**Task prompt:** One part of the entries below is wanted: the lines from the one containing "assert (Hc : c" through the one containing "Models [src/slowctl/hmp.rs] and". Write those out exactly and nothing else.

(Beginning of Source data)

Lemma keeps_apply_each cmd cs i touched : keeps I (apply_each cmd cs i touched).
Proof. revert i touched. induction cs as [| c cs IH]; intros i touched; cbn [apply_each]; keeps_tac. Qed.

Lemma keeps_arm_loop fuel c began attempt backoff last retries : keeps I (arm_loop fuel c began attempt backoff last retries).
Proof.
  revert attempt backoff last. induction fuel as [| fuel IH]; intros attempt backoff last; cbn [arm_loop]; keeps_tac.
Qed.
#[local] Hint Resolve keeps_arm_loop : keeps.

Lemma keeps_arm_each cs i touched ls retries : keeps I (arm_each params cs i touched ls retries).
Proof.
  revert i touched ls retries. induction cs as [| c cs IH]; intros i touched ls retries; cbn [arm_each];
    unfold arm_with_retry; keeps_tac.
Qed.

Lemma keeps_rollback stage detail touched : keeps I (rollback params stage detail touched).
Proof.
  unfold rollback. apply keeps_bind; [| keeps_tac]. generalize (touched_components params touched) as cs, (@nil string) as notes.
  induction cs as [| c cs IH]; intros notes; cbn [rollback_each]; keeps_tac.
Qed.
End Keeps.

(** ** An ECC that follows the table *)

(** The ECC behind the transport takes every action as [next_state] says, refuses
    what is denied, and is moved by nothing else. *)
Class EccLaws (T : Type) `{Transport T} := {
  ecc_at : T -> State;
  law_step : forall a fields t, exists reply u,
    transport_ecc (JObj (("action", JStr a) :: fields)) t = (Ok reply, u) /\
    ecc_ok reply = negb (bool_decide (step (next_state (ecc_at t) a) = Denied)) /\
    ecc_state reply = state_as_str (next (next_state (ecc_at t) a)) /\
    ecc_at u = next (next_state (ecc_at t) a);
  law_component : forall ep cmd t a u, transport_command ep cmd t = (a, u) -> ecc_at u = ecc_at t;
  law_pause : forall ms t, ecc_at (transport_sleep ms t) = ecc_at t;
}.
Lemma play_reaches {A} arrives c0 (moves : list (Prog A + nat * E)) trace pool c :
  (forall p, inl p ∈ moves -> arrives p) -> reaches arrives c0 trace pool c ->
  let '(trace', pool', c') := play moves trace pool c in reaches arrives c0 trace' pool' c'.
Proof.
  revert trace pool c. induction moves as [| [p | [i e]] moves IH]; intros trace pool c Hm Hr; cbn [play]; [done | |].
  - apply IH; [intros q Hq; apply Hm; by right |]. apply reaches_request; [done |]. apply Hm. by left.
  - assert (Hm' : forall p, inl p ∈ moves -> arrives p) by (intros q Hq; apply Hm; by right).
    destruct (pool !! i) as [[a | | section] |] eqn:Ei; try by apply IH.
    destruct (section e c) as [[evs c'] p] eqn:Es. apply IH; [done |]. by eapply reaches_section.
Qed.

Lemma replies_more {A} n m (p : Prog A) : answers_within n p -> (n <= m)%nat -> answers_within m p.
Proof.
  revert n m. induction p as [a | | section IH] using Prog_sections; intros n m Hp Hm; [by destruct m | by destruct m |].
  destruct n as [| n]; [done |]. destruct m as [| m]; [lia |]. cbn in *. intros e c.
  apply (IH e c n); [apply Hp | lia].
Qed.

(** Bounds add up along a program. *)
Lemma replies_bind {A B} n m (p : Prog A) (k : A -> Prog B) :
  answers_within n p -> (forall a, answers_within m (k a)) -> answers_within (n + m) (bind p k).
Proof.
  intros Hp Hk. revert n Hp. induction p as [a | | section IH] using Prog_sections; intros n Hp; cbn [bind].
  - eapply replies_more; [apply Hk | lia].
  - by destruct (n + m)%nat.
  - destruct n as [| n]; [done |]. cbn. intros e c. specialize (IH e c). cbn in Hp. specialize (Hp e c).
    destruct (section e c) as [[evs c'] p]. by apply IH.
Qed.

Lemma replies_spawn {A} n m (task died : Prog A) :
  answers_within n task -> answers_within m died -> answers_within (n + m) (spawn_blocking task died).
Proof.
  intros Hp Hk. revert n Hp. induction task as [a | | section IH] using Prog_sections; intros n Hp; cbn [spawn_blocking].
  - by destruct (n + m)%nat.
  - eapply replies_more; [apply Hk | lia].
  - destruct n as [| n]; [done |]. cbn. intros e c. specialize (IH e c). cbn in Hp. specialize (Hp e c).
    destruct (section e c) as [[evs c'] p]. by apply IH.
Qed.

(** ** The logic *)

(** An abstract state [S] takes what handler [i] leaves on the trace, or does not
    accept it; [view i] is what it holds of handler [i], which what the others do
    does not change. *)
Context {S W : Type} (accept : nat -> V -> S -> option S) (view : nat -> S -> W) (agrees : S -> C -> Prop).

Fixpoint accepts (i : nat) (evs : list V) (s : S) : option S :=
  match evs with
  | [] => Some s
  | ev :: evs => match accept i ev s with Some s => accepts i evs s | None => None end
  end.

Fixpoint accepts_trace (trace : list (nat * V)) (s : S) : option S :=
  match trace with
  | [] => Some s
  | (i, ev) :: trace => match accept i ev s with Some s => accepts_trace trace s | None => None end
  end.
(** What one section finds outside: a fresh token, the clocks, the files, how the
    disk behaves, the transport, the slow-control values and answer, and whether
    the blocking task it runs in dies. *)
Record Outside (T : Type) : Type := mkOutside {
  fresh_token : string;
  instant : Z; (* nanoseconds *)
  now_ms : Z;
  local_time : string;
  geometry_read : result (Geometry * list (Z * Z)) string;
  current_params : result (option CurrentParams) string;
  rendered : result string string;
  disk_goes : State.Goes;
  logbook_file : FileContent;
  found : T;
  slow_found : option Json;
  slow_answer : result Json SlowCmdFailure;
  dies : bool;
  join_error : string;
}.
Arguments fresh_token {T} _.
Arguments instant {T} _.
Arguments now_ms {T} _.
Arguments local_time {T} _.
Arguments geometry_read {T} _.
Arguments current_params {T} _.
Arguments rendered {T} _.
Arguments disk_goes {T} _.
Arguments logbook_file {T} _.
Arguments found {T} _.
Arguments slow_found {T} _.
Arguments slow_answer {T} _.
Arguments dies {T} _.
Arguments join_error {T} _.

(** ** Pure parts *)

Definition ACTOR : string := "controller".
Definition SLOW_POWER_ACTION : string := "slow/power".
Definition SLOW_CMD_NOT_CONFIGURED : string := "slow_cmd is not configured".
Definition HV_ON_REFUSED : string := "HV ON is allowed only while no run is active".
Definition LV_OFF_REFUSED : string := "LV OFF is refused while a run is active — stop the run first".
Definition POWER_IN_FLIGHT : string := "another power command is in flight".
Definition RUN_START_POWER_IN_FLIGHT : string := "slow-control power command in flight — retry in a few seconds".
Definition STATE_UNKNOWN : string := "state unknown — check the table".
Definition SLOW_CMD_TIMEOUT_S : Z := 10.

Definition opt_json {A : Type} (f : A -> Json) (o : option A) : Json :=
  match o with
  | Some a => f a
  | None => JNull
  end.

Definition as_bool (v : Json) : option bool :=
  match v with
  | JBool b => Some b
  | _ => None
  end.

(** [ConfigIds::same_value] and [ConfigIds::for_action]. *)
Definition same_value (ids : ConfigIds) : option string :=
  if bool_decide (describe_id ids = prepare_id ids) && bool_decide (prepare_id ids = configure_id ids)
  then Some (describe_id ids)
  else None.

Definition for_action (ids : ConfigIds) (action : string) : option string :=
  if bool_decide (action = "describe") then Some (describe_id ids)
  else if bool_decide (action = "prepare") then Some (prepare_id ids)
  else if bool_decide (action = "configure") then Some (configure_id ids)
  else None.

Definition run_start_config_fields (ids : ConfigIds) : string * option ConfigIds :=
  match same_value ids with
  | Some id => (id, None)
  | None => (configure_id ids, Some ids)
  end.

Definition cobo_listens (p : ControllerParams) : list CoboListen :=
  map (fun c => mkCoboListen (cobo_id_of c) (listen c)) (cobos p).

(** The [Display] of the errors. *)
Definition state_error_text (e : State.StateError) : string :=
  match e with
  | State.Io path source => "io error on " +:+ path +:+ ": " +:+ source
  | State.Decode path source => "failed to parse state file " +:+ path +:+ ": " +:+ source
  | State.Encode source => "failed to encode state: " +:+ source
  | State.Overflow => "next_run overflowed u32::MAX"
  end.

Definition logbook_error_text (e : LogbookError) : string :=
  match e with
  | Io path source => "io error on " +:+ path +:+ ": " +:+ source
  | Encode source => "failed to encode logbook line: " +:+ source
  | CorruptLine path line_no source =>
      "logbook line " +:+ dec line_no +:+ " in " +:+ path +:+ " is corrupt: " +:+ source
  end.

Definition failure_text (f : StartFailure) : string :=
  stage f +:+ " stage failed: " +:+ detail f +:+
  match rollback_notes f with
  | [] => ""
  | notes => " (rollback: " +:+ String.concat "; " notes +:+ ")"
  end.

Definition retry_json (r : ArmRetry) : Json :=
  JObj [("component", JStr (retried r)); ("attempts", JNum (attempts r)); ("waited_ms", JNum (waited_ms r))].

Definition started_link_json (l : RouterLink) : Json :=
  JObj [("cobo", JNum (link_cobo_id l)); ("router_ip", JStr (link_router_ip l)); ("router_port", JNum (link_router_port l))].

Definition on_off (on : bool) : string := if on then "ON" else "OFF".

Definition power_rule (device_type : string) (on : bool) (p : Phase.Phase) : result unit string :=
  if bool_decide (p = Phase.Idle) then Ok tt
  else if bool_decide (device_type = "hivolta") && on then Err HV_ON_REFUSED
  else if bool_decide (device_type = "hmp2020") && negb on then Err LV_OFF_REFUSED
  else Ok tt.

(** The channels of the devices that have a power switch. *)
Definition channels_of (device_type : string) : option (Z * Z) :=
  if bool_decide (device_type = "hivolta") then Some (0, 7)
  else if bool_decide (device_type = "hmp2020") then Some (1, 2)
  else None.

Section Pure.
Variable show : Json -> string.

Definition validate_power_request (devices : list (string * string)) (request : SlowPowerRequest)
    : result PowerCommand string :=
  let? device := ok_or (as_str (power_device request))
    ("device must be a slow-control device name, got " +:+ show (power_device request)) in
  let? (_, device_type) := ok_or (List.find (fun '(name, _) => bool_decide (name = device)) devices)
    ("unknown slow-control device " +:+ debug_string device +:+ " (not in [[slowctl.device]])") in
  let? (first, last) := ok_or (channels_of device_type)
    ("device " +:+ debug_string device +:+ " is a " +:+ device_type +:+
     " — only hivolta / hmp2020 have a power switch") in
  let? ch := ok_or (match as_u64 (power_ch request) with
                    | Some ch => if (ch <? 256) && (first <=? ch) && (ch <=? last) then Some ch else None
                    | None => None
                    end)
    ("ch must be an integer in " +:+ dec first +:+ "–" +:+ dec last +:+ " for " +:+ device_type +:+
     ", got " +:+ show (power_ch request)) in
  let? on := ok_or (as_bool (power_on request))
    ("on must be true or false, got " +:+ show (power_on request)) in
  Ok (mkPowerCommand device device_type ch on).

Definition power_audit_params (request : SlowPowerRequest) (p : Phase.Phase) (before after : Json) : Json :=
  JObj [("device", power_device request); ("ch", power_ch request); ("on", power_on request);
        ("phase", JStr (Phase.to_string p)); ("before", before); ("after", after)].

(** What a REST client and the audit get of slowctl's answer: the code, the body,
    the values before and after, the error. *)
Definition slow_power_outcome (outcome : result Json SlowCmdFailure)
    : StatusCode * Json * Json * Json * option string :=
  match outcome with
  | Ok reply =>
      let before := default JNull (json_get "before" reply) in
      let after := default JNull (json_get "after" reply) in
      match json_get "ok" reply ≫= as_bool, json_get "error" reply ≫= as_str with
      | Some true, _ => (OK, reply, before, after, None)
      | Some false, Some error => (BAD_GATEWAY, reply, before, after, Some error)
      | _, _ =>
          let why := "slowctl reply is not {ok, error, ...}: " +:+ show reply in
          (BAD_GATEWAY, JObj [("error", JStr why)], before, after, Some why)
      end
  | Err (BadReply why) => (BAD_GATEWAY, JObj [("error", JStr why)], JNull, JNull, Some why)
  | Err Timeout =>
      (GATEWAY_TIMEOUT,
       JObj [("error", JStr ("slowctl did not reply within " +:+ dec SLOW_CMD_TIMEOUT_S +:+ " s — " +:+ STATE_UNKNOWN))],
       JNull, JNull, Some "timeout")
  | Err (Unreachable why) =>
      (GATEWAY_TIMEOUT, JObj [("error", JStr (why +:+ " — " +:+ STATE_UNKNOWN))], JNull, JNull, Some why)
  end.
End Pure.

(** ** The handlers *)

Section Handlers.
Context {T : Type} `{Transport T} `{State.StateJson} `{LineJson}.
Variable settings : Settings.
Variable show : Json -> string.
Variable parse_rfc3339 : string -> option Z.

Notation Program := (Prog (Outside T) Shared Event).

(** *** Sections *)

Definition emit (ev : Event) : Program unit := atomically (fun _ c => (tt, [ev], c)).
Definition look {A : Type} (f : Outside T -> A) : Program A := atomically (fun e c => (f e, [], c)).

(** A call inside a blocking task: the task may die in it. *)
Definition call {A : Type} (begun : list Event) (f : Outside T -> option (A * list Event)) : Program A :=
  Section_ (fun e c =>
    if dies e then (begun ++ [Died], c, Die)
    else match f e with
         | Some (a, evs) => (begun ++ evs, c, Ret a)
         | None => (begun ++ [Died], c, Die)
         end).

(** [Controller::append], [Controller::audit] and [Controller::slow_snapshot]. *)
Definition append_record (r : LogbookRecord) : Program unit := emit (Wrote r).

Definition audit (action : string) (params : Json) (operator : string) (ok : bool) (error : option string)
    : Program unit :=
  append_record (Audit ACTOR action params operator ok error).

Definition slow_snapshot : Program (option Json) := look slow_found.

(** *** The operator's session *)

Definition acquire (operator : string) : Program (string * option string) :=
  atomically (fun e c =>
    ((fresh_token e, session_operator <$> session c), [],
     c <| session := Some (mkSession (fresh_token e) operator) |>)).

Definition authorized (tok : string) (s : option Session) : result string string :=
  match s with
  | None => Err "no operator holds the control token"
  | Some s => if bool_decide (token s = tok) then Ok (session_operator s) else Err "stale or unknown token"
  end.

Definition authorize (tok : string) : Program (result string string) :=
  atomically (fun _ c => (authorized tok (session c), [], c)).

Definition unauthorized (action : string) (params : Json) (why : string) : Program Reply :=
  let& _ := audit action params "<unauthorized>" false (Some why) in
  Ret (err_json UNAUTHORIZED why).

Definition post_acquire (operator pass : string) : Program Reply :=
  if bool_decide (pass = passphrase settings) then
    let& (tok, preempted) := acquire operator in
    let& _ := audit "control/acquire"
      (JObj [("operator", JStr operator); ("preempted", opt_json JStr preempted)]) operator true None in
    Ret (ok_json (JObj [("token", JStr tok); ("preempted", opt_json JStr preempted)]))
  else
    let& _ := audit "control/acquire" (JObj [("operator", JStr operator)]) operator false (Some "wrong passphrase") in
    Ret (err_json FORBIDDEN "wrong passphrase").

Definition post_release (tok : string) : Program Reply :=
  let& r := authorize tok in
  match r with
  | Err why => unauthorized "control/release" (JObj []) why
  | Ok operator =>
      let& _ := atomically (fun _ c => (tt, [], c <| session := None |>)) in
      let& _ := audit "control/release" (JObj []) operator true None in
      Ret (ok_json (JObj [("released", JBool true)]))
  end.
Lemma next_run_overwritten :
  let '(trace, pool, c) := played overwriting in
  happens lab (fun _ => "?") (fun _ => None) fresh_disk trace pool c /\
  answers pool !! 1%nat = Some (Some (ok_json (JObj [("next_run", JNum 100)]))) /\
  answers pool !! 2%nat ≫= option_map fst = Some INTERNAL_SERVER_ERROR /\
  omap (fun '(i, ev) => match ev with SetPhase _ | SetNext _ => Some (i, ev) | _ => None end) trace =
    [(2%nat, SetPhase Phase.Starting); (1%nat, SetNext 100); (2%nat, SetNext 1); (2%nat, SetPhase Phase.Idle)] /\
  State.stands_at (disk c) = Some 1.
Proof.
  pose proof (played_happens overwriting_requests overwriting_moves overwriting eq_refl) as H.
  destruct (played overwriting) as [[trace pool] c] eqn:E. split; [exact H |].
  assert (Ht : trace = (played overwriting).1.1) by (by rewrite E).
  assert (Hp : pool = (played overwriting).1.2) by (by rewrite E).
  assert (Hc : c = (played overwriting).2) by (by rewrite E).
  rewrite Ht, Hp, Hc. vm_compute. by split_and!.
Qed.
(* ===== verification/Hmp.v ===== *)
(** * Hmp: the HMP2020 low-voltage supply

    Models [src/slowctl/hmp.rs] and [src/slowctl/hmp_driver.rs]: the SCPI lines, the
    link and the driver.  The supply has one channel selected at a time, and what is
    asked, set or read is of that channel: the theorems follow the selection through
    what goes over the port.  How the serial port is set up is not modelled. *)

From Stdlib Require Import Ascii.
From stdpp Require Import gmap pretty strings.
From S2P Require Import Prelude Bytes Utf8 Decimal Text Float Command Slowctl.
Open Scope list_scope.
Open Scope Z_scope.

(** ** The codec *)

Definition MIN_CH : Z := 1.
Definition MAX_CH : Z := 2.

Definition in_range (ch : Z) : bool := (MIN_CH <=? ch) && (ch <=? MAX_CH).

Inductive HmpError : Type :=
| ChannelOutOfRange (ch : Z)
| HmpMalformed (why : string).

Definition hmp_error_text (e : HmpError) : string :=
  match e with
  | ChannelOutOfRange ch => "hmp2020 channel " +:+ dec ch +:+ " is out of range (valid: 1..=2)"
  | HmpMalformed why => "hmp malformed response: " +:+ why
  end.

Definition idn : string := "*IDN?".
Definition nsel (ch : Z) : result string HmpError :=
  if negb (in_range ch) then Err (ChannelOutOfRange ch) else Ok ("INST:NSEL " +:+ dec ch).
Definition meas_volt : string := "MEAS:VOLT?".
Definition meas_curr : string := "MEAS:CURR?".
Definition volt_query : string := "VOLT?".
Definition curr_query : string := "CURR?".
Definition outp_query : string := "OUTP?".
Definition outp_set (on : bool) : string := if on then "OUTP ON" else "OUTP OFF".
Definition syst_err : string := "SYST:ERR?".
Definition nsel_query : string := "INST:NSEL?".

Record Idn : Type := mkIdn {
  vendor : string;
  model : string;
  serial : string;
  fw : string;
}.

Definition LF : string := String "010"%char EmptyString.

Section Codec.
Variable debug : string -> string.

Definition parse_idn (line : string) : result Idn HmpError :=
  match splitn 4 ","%char (trim line) with
  | [vendor; model; serial; fw] => Ok (mkIdn vendor model serial fw)
  | _ => Err (HmpMalformed ("expected 4 comma-separated fields, got " +:+ debug line))
  end.

Definition parse_f64 (line : string) : result f64 HmpError :=
  ok_or (Float.parse_f64 (trim line)) (HmpMalformed ("not a number: " +:+ debug line)).

Definition parse_bool01 (line : string) : result bool HmpError :=
  let l := trim line in
  if bool_decide (l = "1") then Ok true
  else if bool_decide (l = "0") then Ok false
  else Err (HmpMalformed ("expected '0' or '1', got " +:+ debug l)).

Definition parse_syst_err (line : string) : result (Z * string) HmpError :=
  match split_once ","%char (trim line) with
  | None => Err (HmpMalformed ("missing ',': " +:+ debug line))
  | Some (code_str, msg_str) =>
      match parse_i32 (trim code_str) with
      | None => Err (HmpMalformed ("bad error code: " +:+ debug code_str))
      | Some code => Ok (code, trim_matches [34] (trim msg_str))
      end
  end.

(** ** The link: [ScpiLink] *)

Context {W : Type} `{Port W}.

(** What is left of a line when its end is cut off. *)
Definition reply_of (raw : string) : string := trim_end_matches [13; 10] raw.

Definition exchange (cmd : string) : Io W (result string IoError) :=
  let@? _ := write_all (cmd +:+ LF) in
  let@? buf := read_reply REPLY_MAX [10]
    (mkIoError UnexpectedEof "hmp: EOF before LF") (mkIoError InvalidData "hmp: reply too long") (fun e => e) [] in
  io_ret (Ok (reply_of (bytes_text (from_utf8_lossy buf)))).

Definition send (cmd : string) : Io W (result unit IoError) := write_all (cmd +:+ LF).

(** ** The driver *)

Record HmpDriver : Type := mkHmp {
  hmp_device : string;
  hmp_serial : string;
}.

Definition driver_error (e : IoError) : DriverError :=
  match io_kind e with
  | WouldBlock | TimedOut | UnexpectedEof => DriverTimeout
  | _ => DriverIo e
  end.

Definition protocol_of {A : Type} (r : result A HmpError) : result A DriverError :=
  match r with
  | Ok a => Ok a
  | Err e => Err (Protocol (hmp_error_text e))
  end.

(** An exchange whose failure is the driver's, and its reply read. *)
Definition ask {A : Type} (cmd : string) (parse : string -> result A HmpError) : Io W (result A DriverError) :=
  let@ r := exchange cmd in
  io_ret (match r with
          | Ok reply => protocol_of (parse reply)
          | Err e => Err (driver_error e)
          end).

Definition select (ch : Z) : Io W (result unit DriverError) :=
  match nsel ch with
  | Err e => io_ret (Err (Protocol (hmp_error_text e)))
  | Ok nsel_cmd =>
      let@ s := send nsel_cmd in
      match s with
      | Err e => io_ret (Err (driver_error e))
      | Ok _ =>
          let@ r := exchange nsel_query in
          io_ret (match r with
                  | Err e => Err (driver_error e)
                  | Ok reply =>
                      match parse_uint 8 (trim reply) with
                      | None => Err (Protocol ("INST:NSEL?: not a channel number: " +:+ debug reply))
                      | Some selected =>
                          if selected =? ch then Ok tt
                          else Err (Protocol ("INST:NSEL " +:+ dec ch +:+ " did not take effect (INST:NSEL? reports " +:+
                                              dec selected +:+ ")"))
                      end
                  end)
      end
  end.

Definition bit (on : bool) : Json := JNum (if on then 1 else 0).

(** The channels of [MIN_CH..=MAX_CH] in turn, into the map of the answer. *)
Fixpoint outputs_of (chs : list Z) (outputs : list (string * Json)) : Io W (result (list (string * Json)) DriverError) :=
  match chs with
  | [] => io_ret (Ok outputs)
  | ch :: chs =>
      let@? _ := select ch in
      let@? on := ask outp_query parse_bool01 in
      outputs_of chs (fields_set (dec ch) (bit on) outputs)
  end.

Definition CHANNELS : list Z := [MIN_CH; MAX_CH].

Definition read_outputs : Io W (result Json DriverError) :=
  let@? outputs := outputs_of CHANNELS [] in io_ret (Ok (JObj [("outp", JObj outputs)])).
Lemma settles_scan d nodes idents infos s :
  settles (scan show_f32 d nodes idents infos s) (fun evs r =>
    sent evs `sublist_of` scan_lines nodes /\
    match fst r with
    | Ok (idents', infos') => exists new infos_new, idents' = idents ++ new /\ infos' = infos ++ infos_new /\
        identified d nodes new infos_new
    | Err _ => True
    end).
Proof.
  revert idents infos s. induction nodes as [| node nodes IH]; intros idents infos s; cbn [scan].
  { apply settles_ret. split; [constructor |]. exists [], []. rewrite !app_nil_r. by repeat constructor. }
  change (scan_lines (node :: nodes))
    with ([request_line (ident_request node)] ++ [request_line (capacity_request node)] ++ scan_lines nodes).
  eapply settles_bind; [apply settles_exchange |]. intros evs [[reply | e] s1] [Hs _].
  2: { eapply settles_mono; [apply IH |]. intros evs' [r s2] [Hl Hr]. rewrite sent_app, Hs. split.
       - apply sublist_app; [done |]. by apply sublist_inserts_l.
       - destruct r as [[idents' infos'] |]; [| done]. destruct Hr as (new & infos_new & -> & -> & [H1 H2]).
         exists new, infos_new. split_and!; [done | done |]. split; [by apply sublist_cons | done]. }
  eapply settles_bind; [apply settles_identify |]. intros evs1 [r1 s2] [Hl1 Hr1].
  cbn [fst] in Hr1. destruct r1 as [[i info] | e].
  - destruct Hr1 as (Hn & Hi & Hd & Hser). eapply settles_mono; [apply IH |]. intros evs' [r s3] [Hl Hr].
    rewrite !sent_app, Hs. split; [by repeat apply sublist_app |].
    destruct r as [[idents' infos'] |]; [| done]. destruct Hr as (new & infos_new & -> & -> & [H1 H2]).
    exists (i :: new), (info :: infos_new). rewrite <- !app_assoc. split_and!; [done | done |]. split.
    + cbn [map]. rewrite Hi. by apply sublist_skip.
    + constructor; [by rewrite Hi | done].
  - apply settles_ret. rewrite app_nil_r, sent_app, Hs. split; [| done].
    apply sublist_app; [done |]. by apply sublist_inserts_r.
Qed.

(End of Source data)

**Answer box:**
  assert (Hc : c = (played overwriting).2) by (by rewrite E).
  rewrite Ht, Hp, Hc. vm_compute. by split_and!.
Qed.
(* ===== verification/Hmp.v ===== *)
(** * Hmp: the HMP2020 low-voltage supply

    Models [src/slowctl/hmp.rs] and [src/slowctl/hmp_driver.rs]: the SCPI lines, the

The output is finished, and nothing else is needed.